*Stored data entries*
····················
(** ** The active user *)

Section ActiveUserFacts.
Import ActiveUser.
Variable connectedRelays_length : Pool.NDKPool → nat.

(** A finished mute-list fetch only adds keys. *)
Lemma mute_fold_keeps (items : list (list string))
    (m : gmap (option string) (option string)) k :
  is_Some (m !! k) →
  is_Some (fold_left (λ m item, <[item !! 1 := item !! 0]> m) items m !! k).
Proof.
  revert m. induction items as [| item items IH]; intros m Hk; [done |].
  cbn [fold_left]. apply IH.
  destruct (decide (item !! 1 = k)) as [<- | Hne].
  - rewrite lookup_insert_eq. by eexists.
  - by rewrite lookup_insert_ne.
Qed.

Lemma mute_fold_adds (items : list (list string))
    (m : gmap (option string) (option string)) item :
  item ∈ items →
  is_Some (fold_left (λ m item, <[item !! 1 := item !! 0]> m) items m
           !! (item !! 1)).
Proof.
  revert m. induction items as [| item' items IH]; intros m Hin.
  - by apply elem_of_nil in Hin.
  - cbn [fold_left]. apply elem_of_cons in Hin as [-> | Hin].
    + apply mute_fold_keeps. rewrite lookup_insert_eq. by eexists.
    + by apply IH.
Qed.

(** Setting a user never touches [mutedIds]. *)
Lemma set_activeUser_some_mutedIds st u :
  mutedIds (set_activeUser connectedRelays_length st (Some u)) = mutedIds st.
Proof.
  unfold set_activeUser. destruct (bool_decide _); [| done].
  by destruct (0 <? _)%nat.
Qed.

(** X16: muted ids pile up across users: after one user's mute list has
    been applied, setting another user keeps every entry, and that user's
    mute list is added to them; only setting the active user to
    [undefined] empties [mutedIds]. *)
Theorem mutedIds_pile_up_across_users st userA itemsA userB itemsB item :
  let set := set_activeUser connectedRelays_length in
  let stA := fetchUserMuteList_done (Some itemsA) (set st (Some userA)) in
  let stB := fetchUserMuteList_done (Some itemsB) (set stA (Some userB)) in
  item ∈ itemsA ++ itemsB →
  is_Some (mutedIds stB !! (item !! 1))
  ∧ mutedIds (set stB None) = ∅.
Proof.
  intros set stA stB Hin. split; [| done].
  unfold stB, fetchUserMuteList_done. cbn [mutedIds].
  unfold set at 1. rewrite set_activeUser_some_mutedIds.
  apply elem_of_app in Hin as [Hin | Hin].
  - apply mute_fold_keeps. unfold stA, fetchUserMuteList_done. cbn [mutedIds].
    by apply mute_fold_adds.
  - by apply mute_fold_adds.
Qed.

(** X17: assigning the same value to [activeUser] twice in a row is the
    same as assigning it once: the second assignment finds the pubkey
    unchanged, so it starts no user function and registers no handler. *)
Theorem set_activeUser_idempotent st user :
  set_activeUser connectedRelays_length
    (set_activeUser connectedRelays_length st user) user
  = set_activeUser connectedRelays_length st user.
Proof.
  destruct user as [u |]; [| done].
  assert (Hsame : ∀ st', _activeUser st' = Some u →
            set_activeUser connectedRelays_length st' (Some u)
            = mkState (instance st') (Some u) (mutedIds st') (running st')
                      (onceConnect st')).
  { intros st' Hu. unfold set_activeUser. rewrite Hu. cbn.
    by rewrite bool_decide_eq_false_2 by (intros Hne; by apply Hne). }
  rewrite Hsame.
  - unfold set_activeUser. destruct (bool_decide _); [| done].
    by destruct (0 <? _)%nat.
  - unfold set_activeUser. destruct (bool_decide _); [| done].
    by destruct (0 <? _)%nat.
Qed.
(** * cocli [corim sign]: a shallow embedding of [cmd/corimSign.go]

    The command reads an unsigned CoRIM, its metadata and a signing key,
    optionally attaches a signing certificate and intermediate certificates,
    asks the CoRIM library to produce a COSE Sign1 envelope and saves it.

    [sign] and [checkCorimSignArgs] are translated statement by statement.
    The filesystem ([afero]) and the CoRIM/COSE libraries are not part of the
    repository: they are interfaces here ([Fs], [CorimLib]), and every call
    that [sign] makes to them is recorded, in program order, in a trace. *)

From stdpp Require Import base strings list gmap.
From Stdlib Require Import Strings.Byte NArith.

Local Open Scope string_scope.
Local Open Scope list_scope.
Local Open Scope nat_scope.

(** ** Go values *)

(** [[]byte] *)
Definition bytes : Type := list Byte.byte.

(** Go's [error] values as this file builds them: [errors.New] and a
    verb-free [fmt.Errorf] give a plain message; [fmt.Errorf] with a [%w]
    verb gives a message that wraps its cause. *)
Inductive error : Type :=
| errorString (s : string)
| wrapError (msg : string) (err : error).

(** [err.Error()] *)
Definition Error (e : error) : string :=
  match e with
  | errorString s => s
  | wrapError msg _ => msg
  end.

(** [errors.Unwrap(err)] *)
Definition Unwrap (e : error) : option error :=
  match e with
  | errorString _ => None
  | wrapError _ err => Some err
  end.

(** [errors.New(text)] *)
Definition errors_New (text : string) : error := errorString text.

(** [fmt.Errorf(text)], no verb in [text] *)
Definition Errorf (text : string) : error := errorString text.

(** [fmt.Errorf(prefix + "%w", err)]: the message is the prefix followed by
    the message of the cause, and the cause stays reachable by [Unwrap]. *)
Definition Errorf_w (prefix : string) (err : error) : error :=
  wrapError (prefix +:+ Error err) err.

(** A Go function returning [(A, error)]. *)
Inductive result (A : Type) : Type :=
| Ok (a : A)
| Err (e : error).
Arguments Ok {A} a.
Arguments Err {A} e.

(** A [*string]: [None] is the nil pointer. *)
Definition nilOrEmpty (p : option string) : bool :=
  match p with
  | None => true
  | Some s => String.eqb s ""
  end.

(** [*p]; every use below is guarded by [negb (nilOrEmpty p)]. *)
Definition deref (p : option string) : string :=
  match p with
  | Some s => s
  | None => ""
  end.

(** ** External collaborators *)

(** The part of [afero.Fs] that the command uses.  [ReadFile] observes the
    store; [WriteFile] returns the store it leaves behind together with its
    error, so a failing write is free to have changed the store. *)
Class Fs : Type := {
  FS : Type;
  ReadFile : FS → string → result bytes;
  WriteFile : FS → string → bytes → N → FS * option error
}.

(** What [sign] uses of [github.com/veraison/corim/corim] and [go-cose].
    [Entropy] stands for the process-wide random source that a COSE signer
    may draw from. *)
Class CorimLib : Type := {
  UnsignedCorim : Type;
  Meta : Type;
  Signer : Type;
  SignedCorim : Type;
  Entropy : Type;
  (** [c.FromCBOR(data)] on a zero [c] *)
  UnsignedCorim_FromCBOR : bytes → result UnsignedCorim;
  (** [c.Valid()] *)
  UnsignedCorim_Valid : UnsignedCorim → option error;
  (** [m.FromJSON(data)] on a zero [m] *)
  Meta_FromJSON : bytes → result Meta;
  (** [m.Valid()] *)
  Meta_Valid : Meta → option error;
  NewSignerFromJWK : bytes → result Signer;
  (** [corim.SignedCorim{UnsignedCorim: c, Meta: m}] *)
  SignedCorim_lit : UnsignedCorim → Meta → SignedCorim;
  (** [s.AddSigningCert(der)], [s] updated in place *)
  AddSigningCert : SignedCorim → bytes → result SignedCorim;
  (** [s.AddIntermediateCerts(der)], [s] updated in place *)
  AddIntermediateCerts : SignedCorim → bytes → result SignedCorim;
  (** [s.Sign(signer)] *)
  Sign : SignedCorim → Signer → Entropy → result bytes * Entropy
}.
Definition noReasonMessage (errorMessage : string) : string :=
  "Contract execution reverted (no specific revert reason available). " +:+
  "All pre-checks passed: merchant registered, nonce unused, proxy immutables readable. " +:+
  "Possible failure points in executeDeposit: " +:+
  "1) _readImmutable staticcall failing (unlikely - we can read immutables directly), " +:+
  "2) ERC3009 transferWithAuthorization failing when called through proxy (most likely), " +:+
  "3) Transfer to escrow failing, " +:+
  "4) Escrow.noteDeposit failing - POOL.supply() may be paused, asset not configured in Aave pool, or pool has restrictions. " +:+
  "Check Aave pool status and asset configuration on Base Sepolia. " +:+
  "Debugging: Use a transaction trace/debugger on the failed transaction to see exact revert point. " +:+
  "The simulation succeeds, so the contract logic is correct - this is likely an execution context issue. " +:+
  "Original error: " +:+ errorMessage.

(** Lines 1167-1185: the error thrown once the retries are used up. *)
Definition classifyExecutionError (error : Thrown) : Thrown :=
  let errorMessage :=
    match extractRevertReason error with
    | Some revertReason =>
        if String.eqb revertReason "" || String.eqb revertReason "execution reverted"
        then noReasonMessage (errorText error)
        else "Contract reverted: " +:+ revertReason
    | None => noReasonMessage (errorText error)
    end in
  Error ("Failed to execute proxy.executeDeposit: " +:+ errorMessage).

(** ** The deposit (lines 1064-1112) *)

(** The body of the [try] block: one attempt at [executeDeposit]. *)
Definition attemptDeposit (signer : FacilitatorEvmSigner W) (proxyAddress : string)
  (paymentRequirements : PaymentRequirements) (auth : Authorization)
  (parsedSig : Signature) : M W SettleResponse :=
  fromUser <- liftRes (getAddress (auth_from auth)) ;;
  amount <- liftRes (BigInt (auth_value auth)) ;;
  validAfter <- liftRes (BigInt (auth_validAfter auth)) ;;
  validBefore <- liftRes (BigInt (auth_validBefore auth)) ;;
  txHash <- callWriteContract signer
     (mkWrite proxyAddress RELAY_PROXY_ABI "executeDeposit"
        [AHex fromUser; ABigInt amount; ABigInt validAfter; ABigInt validBefore;
         AHex (auth_nonce auth); recoveryId parsedSig;
         AHex (sig_r parsedSig); AHex (sig_s parsedSig)]) ;;
  receipt <- callWaitForTransactionReceipt signer txHash ;;
  if negb (String.eqb (receipt_status receipt) "success") then
    throw (Error ("Proxy.executeDeposit transaction failed: " +:+ txHash))
  else
    ret (mkSettleResponse true txHash (req_network paymentRequirements) (auth_from auth)).

(** The [for] loop at iteration [attempt], [retriesLeft] standing for
    [maxRetries - attempt].  Leaving the loop goes on to the classification
    of [lastError]. *)
Fixpoint executeDepositLoop (signer : FacilitatorEvmSigner W) (proxyAddress : string)
  (paymentRequirements : PaymentRequirements) (auth : Authorization)
  (parsedSig : Signature) (retriesLeft : nat) (attempt : Z) : M W SettleResponse :=
  tryCatch (attemptDeposit signer proxyAddress paymentRequirements auth parsedSig)
    (fun error =>
       match retriesLeft with
       | O => throw (classifyExecutionError error)
       | S k =>
           sleep ((attempt + 1) * 1000) ;;;
           executeDepositLoop signer proxyAddress paymentRequirements auth parsedSig
             k (attempt + 1)
       end).

(** [const maxRetries = 5] of the deposit loop. *)
Definition depositMaxRetries : nat := 5.

Definition executeDeposit (signer : FacilitatorEvmSigner W) (proxyAddress : string)
  (paymentRequirements : PaymentRequirements) (auth : Authorization)
  (parsedSig : Signature) : M W SettleResponse :=
  executeDepositLoop signer proxyAddress paymentRequirements auth parsedSig
    depositMaxRetries 0.

(** ** The helper as a whole *)

(** Lines 930-946: [!payload.authorization || !payload.signature] *)
Definition payloadParts (paymentPayload : PaymentPayload)
  : option (Authorization * string) :=
  match authorization paymentPayload, signature paymentPayload with
  | Some auth, Some sig => if String.eqb sig "" then None else Some (auth, sig)
  | _, _ => None
  end.

(** Lines 948-1112, once the relay is known and the merchant registered. *)
Definition settleOnRelay (signer : FacilitatorEvmSigner W)
  (paymentRequirements : PaymentRequirements) (relay : Relay)
  (auth : Authorization) (sig : string) : M W (option SettleResponse) :=
  let proxyAddress := relay_proxyAddress relay in
  verifyAuthorizationBinding auth proxyAddress ;;;
  verifyProxyImmutables signer proxyAddress paymentRequirements
    (relay_escrowAddress relay) ;;;
  match unwrapSignature sig with
  | None => ret None
  | Some parsedSignature =>
      parsedSig <- liftRes (parseSignature parsedSignature) ;;
      checkNonceUnused signer paymentRequirements auth ;;;
      response <- executeDeposit signer proxyAddress paymentRequirements auth parsedSig ;;
      ret (Some response)
  end.

(** Lines 735-928: everything up to the registration check. *)
Definition prepareRelay (signer : FacilitatorEvmSigner W) (refundInfo : RefundInfo)
  (paymentRequirements : PaymentRequirements) : M W (option Relay) :=
  checkFactory signer (ri_factoryAddress refundInfo) ;;;
  resolved <- resolveRelay signer refundInfo paymentRequirements ;;
  match resolved with
  | None => ret None
  | Some relay =>
      checkMerchantRegistered signer (relay_escrowAddress relay)
        (relay_merchantPayout relay) ;;;
      ret (Some relay)
  end.

Definition settleWithRefundHelper (paymentPayload : PaymentPayload)
  (paymentRequirements : PaymentRequirements) (signer : FacilitatorEvmSigner W)
  : M W (option SettleResponse) :=
  match extractRefundInfo paymentPayload paymentRequirements with
  | None => ret None
  | Some refundInfo =>
      prepared <- prepareRelay signer refundInfo paymentRequirements ;;
      match prepared with
      | None => ret None
      | Some relay =>
          match payloadParts paymentPayload with
          | None => ret None
          | Some (auth, sig) => settleOnRelay signer paymentRequirements relay auth sig
          end
      end
  end.

End Facilitator.
(** X1.  Each rule, applied to a text in which the first occurrence of its
    head opens a function body [<head><expr>??<fallback>}] (the expression
    non-empty and without [?], the fallback non-empty and without [}]),
    copies what precedes the head, replaces the body by
    [<head><fallback>}] and goes on rewriting what follows the brace. *)
Theorem rule_rewrites_function_body (head pre a x rest : pystr) :
  In head rule_heads ->
  head_free head pre
    (head ++ a ++ QUESTION :: QUESTION :: x ++ RBRACE :: rest) = true ->
  a <> [] -> forallb (fun c => negb (N.eqb c QUESTION)) a = true ->
  x <> [] -> forallb (fun c => negb (N.eqb c RBRACE)) x = true ->
  re_sub (rule_pattern head) (keep_fallback head)
    (pre ++ head ++ a ++ QUESTION :: QUESTION :: x ++ RBRACE :: rest)
  = pre ++ head ++ x ++ [RBRACE]
    ++ re_sub (rule_pattern head) (keep_fallback head) rest.
Proof.
  intros Hin. apply re_sub_function_body. now apply rule_heads_plain.
Qed.

Lemma rule_rewrites_function_body_witness :
  re_sub (rule_pattern getMacMachineId_head)
    (keep_fallback getMacMachineId_head)
    (py "var a=1;async getMacMachineId(){return this.id??(await f())}z()")
  = py "var a=1;async getMacMachineId(){return (await f())}z()".
Proof.
  apply (rule_rewrites_function_body getMacMachineId_head (py "var a=1;")
           (py "this.id") (py "(await f())") (py "z()")).
  - right. left. reflexivity.
  - vm_compute. reflexivity.
  - discriminate.
  - vm_compute. reflexivity.
  - discriminate.
  - vm_compute. reflexivity.
Defined.
(** * maths-vector-ts: a 2D vector over a pluggable operator system

    A shallow embedding of [src/vector.ts] and of the two operator systems
    [src/operator-system/base.ts] (native numbers) and
    [src/operator-system/big.ts] (big.js decimals), with the part of the
    JavaScript platform these files rely on: IEEE-754 doubles, the
    conversions between numbers and strings, truthiness and [||].

    JavaScript numbers are Rocq's primitive binary64 floats; strings are
    sequences of one-byte characters; Vector instances live in a heap and
    are passed by reference. *)

From Stdlib Require Import ZArith Floats String Ascii List Lia Bool.
From Stdlib Require Import DecimalString DecimalN DecimalPos DecimalFacts.
From stdpp Require Import base option list strings gmap.

Local Open Scope string_scope.
Local Open Scope Z_scope.

(** ** Characters and decimal digit strings *)

Module Chars.

Definition is_digit (c : ascii) : bool :=
  let n := nat_of_ascii c in (48 <=? n)%nat && (n <=? 57)%nat.

Definition digit_val (c : ascii) : Z := Z.of_nat (nat_of_ascii c) - 48.

(** Value of a sequence of decimal digits, most significant first. *)
Definition digits_val (l : list ascii) : Z :=
  fold_left (fun acc c => 10 * acc + digit_val c) l 0.
(** * passport-amazon-token: the Amazon access-token strategy

    A shallow embedding of [lib/Strategy.js] (the current strategy) and of the
    second, older copy of the same file, together with the properties of
    [authenticate], [verified] and [userProfile].

    JavaScript values are a first-order data type; callbacks are Rocq
    functions; the calls the strategy makes to its host (passport's [success],
    [fail], [error]), to the OAuth2 client and to the application's verify
    callback are recorded as a trace of events, and exceptions are explicit. *)

From Stdlib Require Import List String Ascii ZArith Bool Lia DecimalString.
Import ListNotations.
Local Open Scope string_scope.
Local Open Scope list_scope.

Set Warnings "-register-all".

(** ** JavaScript values *)

(** The values that reach the strategy: primitives, plain objects (own
    properties in insertion order), arrays (elements, plus own properties set
    on the array object), and the three kinds of error object the code meets:
    the [SyntaxError] of [JSON.parse], the [TypeError] of a property access on
    [null] or [undefined], and passport-oauth's
    [InternalOAuthError(message, err)].  Numbers are the integers. *)
Inductive value : Type :=
| VUndefined
| VNull
| VBool (b : bool)
| VNum (n : Z)
| VStr (s : string)
| VObj (props : list (string * value))
| VArr (elems : list value) (props : list (string * value))
| VSyntaxError
| VTypeError
| VInternalOAuthError (message oauthError : value).

Definition is_empty (s : string) : bool :=
  match s with EmptyString => true | String _ _ => false end.

(** ToBoolean: [undefined], [null], [false], [0] and the empty string are
    falsy, every object is truthy. *)
Definition truthy (v : value) : bool :=
  match v with
  | VUndefined | VNull => false
  | VBool b => b
  | VNum n => negb (n =? 0)%Z
  | VStr s => negb (is_empty s)
  | _ => true
  end.

(** Own properties: lookup and assignment on an insertion-ordered list. *)
Fixpoint lookup (k : string) (props : list (string * value)) : option value :=
  match props with
  | [] => None
  | (k', v) :: rest => if String.eqb k k' then Some v else lookup k rest
  end.

Fixpoint assign (k : string) (v : value) (props : list (string * value))
  : list (string * value) :=
  match props with
  | [] => [(k, v)]
  | (k', v') :: rest =>
      if String.eqb k k' then (k, v) :: rest else (k', v') :: assign k v rest
  end.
····················
*The task*
When the entries above show the word "QUESTION" in a line, copy that line out.

*Answer space*
    (head ++ a ++ QUESTION :: QUESTION :: x ++ RBRACE :: rest) = true ->
  a <> [] -> forallb (fun c => negb (N.eqb c QUESTION)) a = true ->
    (pre ++ head ++ a ++ QUESTION :: QUESTION :: x ++ RBRACE :: rest)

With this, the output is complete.